Mas Liu Ziyan virou-se, olhando para ela friamente.

— Ora, ora... quem diria... é a senhorita Tang. Tão tarde, fora da cama... não tem medo que eu... que eu te jogue no chão e... e faça coisa de gente grande?

Embriagado, Liu Ziyan dizia o que vinha à cabeça, as palavras misturadas a soluços de bêbado.

— O quê? — Ao ouvir aquilo, o rosto de Tang Feiyan corou intensamente, logo substituído por uma expressão de fúria. — Repete se tiver coragem!

De repente, Liu Ziyan lançou a ânfora ao chão, que se espatifou com estrondo, assustando Tang Feiyan.

— E se eu repetir, o que vai fazer? Hein? Você se acha tão importante, só porque eu vi sem querer seu corpo, precisa guardar rancor e me atormentar o tempo todo? Te digo, Tang Feiyan, pode até ser bonita, mas isso não é motivo para orgulho. Em tempos caóticos, tudo se resolve pela força; mulheres arrogantes como você, melhor morrer logo.
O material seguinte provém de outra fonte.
(* ===== verification/ReplicationLifecycle.v ===== *)
(** * The life cycle of revision replicas

    The invariant of the replica table over every operation of
    [services/replication.py], in any order and whether it succeeds or raises:
    one row per revision and destination, fields that fit the status, and rows
    that only move forward.  A tombstone, the record of a copy that retention
    removed, is never touched again. *)

From Stdlib Require Import ZArith Lia.
From stdpp Require Import base gmap sets list strings sorting relations.
From S2P Require Import Prelude Strings Text Calendar Models DestinationPaths World Events.
From S2P Require Import Scheduling Health Storage Destination Repository Dispatch Replication.
#[local] Open Scope string_scope.
#[local] Open Scope list_scope.
#[local] Open Scope Z_scope.

(** Fields and status of a replica. *)
Definition replica_wf (r : RevisionReplica) : Prop :=
  (rp_remote_available r = true →
     rp_status r = RP_SUCCESS ∧ rp_remote_deleted_at r = None) ∧
  match rp_status r with
  | RP_PENDING => rp_started_at r = None ∧ rp_finished_at r = None
  | RP_QUEUED => rp_started_at r = None ∧ rp_finished_at r = None ∧
      rp_next_retry_at r = None ∧ rp_error_code r = ""
  | RP_RUNNING => is_Some (rp_started_at r) ∧ rp_finished_at r = None ∧
      rp_remote_path r ≠ "" ∧ rp_error_code r = ""
  | RP_SUCCESS => is_Some (rp_finished_at r) ∧ rp_remote_path r ≠ "" ∧ rp_error_code r = "" ∧
      (rp_remote_deleted_at r = None → rp_remote_available r = true)
  | RP_FAILED => is_Some (rp_finished_at r)
  end.

(** [r] is what became of [r0]: the same copy, its recorded path, no fewer
    attempts, and nothing at all when [r0] was a tombstone. *)
Record evolves (r0 r : RevisionReplica) : Prop := {
  ev_pk : rp_pk r = rp_pk r0;
  ev_revision : rp_revision r = rp_revision r0;
  ev_destination : rp_destination r = rp_destination r0;
  ev_attempts : rp_attempts r0 <= rp_attempts r;
  ev_path : rp_remote_path r0 ≠ "" → rp_remote_path r = rp_remote_path r0;
  ev_tombstone : is_Some (rp_remote_deleted_at r0) → r = r0;
}.

#[export] Instance evolves_preorder : PreOrder evolves.
Proof.
  split; [intros r; split; (done || lia)|].
  intros r0 r1 r2 [A1 A2 A3 A4 A5 A6] [B1 B2 B3 B4 B5 B6]. split; try congruence; [lia|..].
  - intros H. rewrite B5; [by apply A5|]. by rewrite A5.
  - intros H. rewrite B6; [by apply A6|]. by rewrite A6.
Qed.

(** [K] is an earlier state of the table. *)
Record replicas_ok (K : gmap Z RevisionReplica) (db : DB) : Prop := {
  reps_keyed : keyed rp_pk (db_replicas db);
  reps_below : ∀ k r, db_replicas db !! k = Some r → k < db_next db;
  reps_unique : ∀ k1 k2 r1 r2, db_replicas db !! k1 = Some r1 → db_replicas db !! k2 = Some r2 →
    rp_revision r1 = rp_revision r2 → rp_destination r1 = rp_destination r2 → k1 = k2;
  reps_wf : ∀ k r, db_replicas db !! k = Some r → replica_wf r;
  reps_remote : ∀ k r, db_replicas db !! k = Some r →
    ∃ d, db_destinations db !! rp_destination r = Some d ∧ is_replicated (ds_protocol d) = true;
  dests_keyed : keyed ds_pk (db_destinations db);
  reps_past : ∀ k r0, K !! k = Some r0 → ∃ r, db_replicas db !! k = Some r ∧ evolves r0 r;
}.

(** Destinations that keep their configuration. *)
Lemma config_lookup db db' k d :
  destination_config <$> db_destinations db' = destination_config <$> db_destinations db →
  db_destinations db !! k = Some d →
  ∃ d', db_destinations db' !! k = Some d' ∧ destination_config d' = destination_config d.
Proof.
  intros E Hd. apply (f_equal (lookup k)) in E. rewrite !lookup_fmap, Hd in E.
  destruct (db_destinations db' !! k) as [d'|]; [|done]. exists d'. split; [done|].
  exact (inj Some _ _ E).
Qed.

Lemma config_fields d d' :
  destination_config d' = destination_config d →
  ds_pk d' = ds_pk d ∧ ds_protocol d' = ds_protocol d ∧ ds_max_retries d' = ds_max_retries d ∧
  ds_retry_delay_minutes d' = ds_retry_delay_minutes d ∧ ds_enabled d' = ds_enabled d ∧
  ds_auto_replicate d' = ds_auto_replicate d.
Proof. destruct d, d'. unfold destination_config. simpl. intros E. injection E. by intros; subst. Qed.

Lemma config_keyed db db' :
  destination_config <$> db_destinations db' = destination_config <$> db_destinations db →
  keyed ds_pk (db_destinations db) → keyed ds_pk (db_destinations db').
Proof.
  intros E Hk k d' Hd'. symmetry in E.
  destruct (config_lookup _ _ _ _ E Hd') as (d & Hd & Hc).
  apply config_fields in Hc as [Hc _]. by rewrite <-Hc, (Hk _ _ Hd).
Qed.

Section invariant.
Context (K : gmap Z RevisionReplica).

(** An effect on one existing row. *)
Lemma replicas_ok_update db db' k r r' :
  replicas_ok K db → db_replicas db !! k = Some r → evolves r r' → replica_wf r' →
  replica_effect (<[k := r']> (db_replicas db)) db db' → replicas_ok K db'.
Proof.
  intros [Hkey Hlt Hu Hwf Hrem Hdk Hpast] Hr Hev Hwf' [Er Ec _ En _].
  split; rewrite ?Er.
  - apply keyed_insert; [|done]. rewrite (ev_pk _ _ Hev). by apply Hkey.
  - intros j x [[<- <-]|[_ Hx]]%lookup_insert_Some; [specialize (Hlt _ _ Hr)|specialize (Hlt _ _ Hx)]; lia.
  - intros k1 k2 r1 r2 [[<- <-]|[Hn1 H1]]%lookup_insert_Some [[<- <-]|[Hn2 H2]]%lookup_insert_Some;
      rewrite ?(ev_revision _ _ Hev), ?(ev_destination _ _ Hev); eauto.
  - intros j x [[<- <-]|[_ Hx]]%lookup_insert_Some; eauto.
  - assert (∀ x, (∃ j, db_replicas db !! j = Some x) → ∃ d,
      db_destinations db' !! rp_destination x = Some d ∧ is_replicated (ds_protocol d) = true) as H.
    { intros x [j Hj]. destruct (Hrem _ _ Hj) as (d & Hd & Hp).
      destruct (config_lookup _ _ _ _ Ec Hd) as (d' & Hd' & Hc). exists d'.
      split; [done|]. apply config_fields in Hc as (_ & -> & _). done. }
    intros j x [[<- <-]|[_ Hx]]%lookup_insert_Some; [rewrite (ev_destination _ _ Hev)|]; eauto.
  - by eapply config_keyed.
  - intros j r0 Hj. destruct (Hpast _ _ Hj) as (x & Hx & Hev0). destruct (decide (j = k)) as [->|Hne].
    + exists r'. rewrite lookup_insert_eq. split; [done|]. rewrite Hr in Hx. injection Hx as <-.
      by transitivity r.
    + exists x. by rewrite lookup_insert_ne.
Qed.

Lemma replicas_ok_same db db' :
  replicas_ok K db → replica_effect (db_replicas db) db db' → replicas_ok K db'.
Proof.
  intros [Hkey Hlt Hu Hwf Hrem Hdk Hpast] [Er Ec _ En _]. split; rewrite ?Er; auto.
  - intros k r Hk. specialize (Hlt _ _ Hk). lia.
  - intros k r Hk. destruct (Hrem _ _ Hk) as (d & Hd & Hp).
    destruct (config_lookup _ _ _ _ Ec Hd) as (d' & Hd' & Hc). exists d'.
    split; [done|]. by apply config_fields in Hc as (_ & -> & _).
  - by eapply config_keyed.
Qed.

(** A new row under the next key. *)
Lemma replicas_ok_new db revision destination now d :
  replicas_ok K db → find_replica db revision destination = None →
  db_destinations db !! destination = Some d → is_replicated (ds_protocol d) = true →
  replicas_ok K (put_replica (new_replica (db_next db) revision destination now)
                   (db <| db_next := db_next db + 1 |>)).
Proof.
  intros [Hkey Hlt Hu Hwf Hrem Hdk Hpast] Hnone Hd Hp.
  assert (∀ k r, db_replicas db !! k = Some r → rp_revision r = revision →
            rp_destination r = destination → False) as Hno.
  { intros k r Hk H1 H2. unfold find_replica in Hnone.
    assert (r ∈ filter (λ r, rp_revision r = revision ∧ rp_destination r = destination)
                  (rows (db_replicas db))) as Hin
      by (apply list_elem_of_filter; split; [done|]; apply elem_of_rows; eauto).
    destruct (filter _ _); [by apply not_elem_of_nil in Hin|done]. }
  split; simpl.
  - by apply keyed_insert.
  - intros k r [[<- <-]|[_ Hk]]%lookup_insert_Some; [lia|]. specialize (Hlt _ _ Hk). lia.
  - intros k1 k2 r1 r2 [[<- <-]|[Hn1 H1]]%lookup_insert_Some [[<- <-]|[Hn2 H2]]%lookup_insert_Some;
      [done| | |eauto]; simpl; intros E1 E2; exfalso; eapply Hno; eauto.
  - intros k r [[<- <-]|[_ Hk]]%lookup_insert_Some; [|eauto]. by split.
  - intros k r [[<- <-]|[_ Hk]]%lookup_insert_Some; [|eauto]. by exists d.
  - done.
  - intros k r0 Hk. destruct (Hpast _ _ Hk) as (r & Hr & Hev). exists r. split; [|done].
    rewrite lookup_insert_ne; [done|]. specialize (Hlt _ _ Hr). lia.
Qed.
End invariant.

(** ** The rows the calls save *)

Lemma queued_row_ok r now job :
  rp_remote_deleted_at r = None → evolves r (queued_row r now job) ∧ replica_wf (queued_row r now job).
Proof.
  intros Hd. split; [|by split]. split; simpl; try (done || lia). rewrite Hd. by intros [].
Qed.

Lemma running_row_ok r path now :
  rp_remote_deleted_at r = None → path ≠ "" → (rp_remote_path r ≠ "" → path = rp_remote_path r) →
  evolves r (running_row r path now) ∧ replica_wf (running_row r path now).
Proof.
  intros Hd Hne Hp. split; [|by split; [done|]; split_and!; eauto].
  split; simpl; try (done || lia). rewrite Hd. by intros [].
Qed.

Lemma success_row_ok r sent now :
  rp_remote_deleted_at r = None → rp_remote_path r ≠ "" →
  evolves r (success_row r (rp_remote_path r) sent now) ∧
  replica_wf (success_row r (rp_remote_path r) sent now).
Proof.
  intros Hd Hne. split; [|by split; [done|]; split_and!; eauto].
  split; simpl; try (done || lia). rewrite Hd. by intros [].
Qed.

Lemma failed_row_ok r code message next now :
  rp_remote_deleted_at r = None →
  evolves r (failed_row r code message next now) ∧ replica_wf (failed_row r code message next now).
Proof.
  intros Hd. split; [|by split; simpl; eauto].
  split; simpl; try (done || lia). rewrite Hd. by intros [].
Qed.

Lemma may_enqueue_tombstone d r force : may_enqueue d r force = true → rp_remote_deleted_at r = None.
Proof.
  unfold may_enqueue. rewrite !andb_true_iff. intros [[[_ H] _] _]. by apply bool_decide_eq_true in H.
Qed.

Section operations.
Context `{Externals} `{NetBoxCore} `{!Backends} `{!BackendsLaws} (plugin_settings : PluginSettings).
Context (nfkd : string → string) (K : gmap Z RevisionReplica).

Abbreviation ok := (db_inv (replicas_ok K)).

Lemma enqueue_revision_replica_keeps id force now :
  keeps ok (enqueue_revision_replica id force now).
Proof.
  intros w x w' Hm Hok. unfold db_inv in *.
  apply enqueue_revision_replica_run in Hm; [|by eapply reps_keyed].
  destruct x as [[job|]|e]; [|by destruct Hm as (? & ? & _ & _ & _ & ->)|by rewrite Hm].
  destruct Hm as (r & d & Hr & _ & Hmay%may_enqueue_tombstone & _ & _ & Heff).
  destruct (queued_row_ok r now job Hmay) as [Hev Hwf]. by eapply replicas_ok_update.
Qed.

Lemma get_or_create_replica_run revision destination now w x w' :
  get_or_create_replica revision destination now w = (x, w') →
  match x with
  | Err _ => w_db w' = w_db w
  | Ok (r, false) => find_replica (w_db w) revision destination = Some r ∧ w' = w
  | Ok (r, true) => find_replica (w_db w) revision destination = None ∧
      r = new_replica (db_next (w_db w)) revision destination now ∧
      is_Some (db_destinations (w_db w) !! destination) ∧
      w_db w' = put_replica r ((w_db w) <| db_next := db_next (w_db w) + 1 |>)
  end.
Proof.
  unfold get_or_create_replica. rewrite read_bind_run. unfold Datatypes.id.
  destruct (find_replica (w_db w) revision destination) as [r|]; [by intros [= <- <-]|].
  do 2 case_bool_decide; by intros [= <- <-].
Qed.

(** The calls that queue leave the destinations alone. *)
Definition ok_with (D : gmap Z BackupDestination) (db : DB) : Prop :=
  replicas_ok K db ∧ db_destinations db = D.

Lemma enqueue_keeps_destinations D id force now :
  keeps (db_inv (ok_with D)) (enqueue_revision_replica id force now).
Proof.
  intros w x w' Hm [Hok HD]. split; [by eapply enqueue_revision_replica_keeps|].
  apply enqueue_revision_replica_run in Hm; [|by eapply reps_keyed].
  destruct x as [[job|]|e]; [|by destruct Hm as (? & ? & _ & _ & _ & ->)|by rewrite Hm].
  destruct Hm as (r & d & _ & _ & _ & Hd & _). by rewrite Hd.
Qed.

Lemma get_or_create_keeps D revision destination now :
  (∀ d, D !! destination = Some d → is_replicated (ds_protocol d) = true) →
  keeps (db_inv (ok_with D)) (get_or_create_replica revision destination now).
Proof.
  intros Hrep w x w' Hm [Hok HD]. unfold db_inv, ok_with in *.
  apply get_or_create_replica_run in Hm.
  destruct x as [[r []]|e]; [|by destruct Hm as [_ ->]|by rewrite Hm].
  destruct Hm as (Hnone & -> & [d Hd] & ->). split; [|done].
  eapply replicas_ok_new; eauto. apply Hrep. by rewrite <-HD.
Qed.

Definition replicated_in (D : gmap Z BackupDestination) (k : Z) : Prop :=
  ∀ d, D !! k = Some d → is_replicated (ds_protocol d) = true.

Lemma create_replicas_keeps D pairs now :
  Forall (λ p, replicated_in D p.2) pairs →
  keeps (db_inv (ok_with D)) (create_replicas pairs now).
Proof.
  intros Hp. unfold create_replicas. generalize (@nil Z) at 1.
  induction Hp as [|p pairs Hp _ IH]; intros acc; simpl; [apply keeps_ret|].
  apply keeps_bind; [|intros; apply IH].
  apply keeps_bind; [by apply get_or_create_keeps|]. intros. apply keeps_ret.
Qed.

Lemma enqueue_all_keeps D ids now :
  keeps (db_inv (ok_with D))
    (for_each ids (λ id, _ ← enqueue_revision_replica id false now; mret tt)).
Proof. apply keeps_for_each. intros. apply keeps_bind; [apply enqueue_keeps_destinations|]. intros. apply keeps_ret. Qed.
Liu Ziyan despejou toda a frustração que sentia.

— Você... — Tang Feiyan ficou lívida, a respiração ofegante.

— O que você, o quê? Se não fosse por você ser mulher, só pelo fato de ter apontado uma arma para mim, eu já teria acabado contigo.

Gesticulando e cambaleando, Liu Ziyan parecia um boneco que nunca cai.

Terminando, virou-se em direção ao grupo dos milicianos.

— Pare aí! Hoje você não sai sem explicar direito o que quis dizer! — gritou Tang Feiyan, determinada a exigir respostas. Mas ao dar poucos passos, Liu Ziyan se virou e, friamente, soltou:

— Some daqui.

Simples, mas carregado de um ódio mortal. A intensidade dessas palavras fez Tang Feiyan estremecer, parando imediatamente.

— Idiota, Liu Ziyan, seu grande idiota! — vendo ele se afastar, não teve coragem de persegui-lo, ficando parada, sentindo-se profundamente magoada. Lágrimas deslizaram por seu rosto perfeito.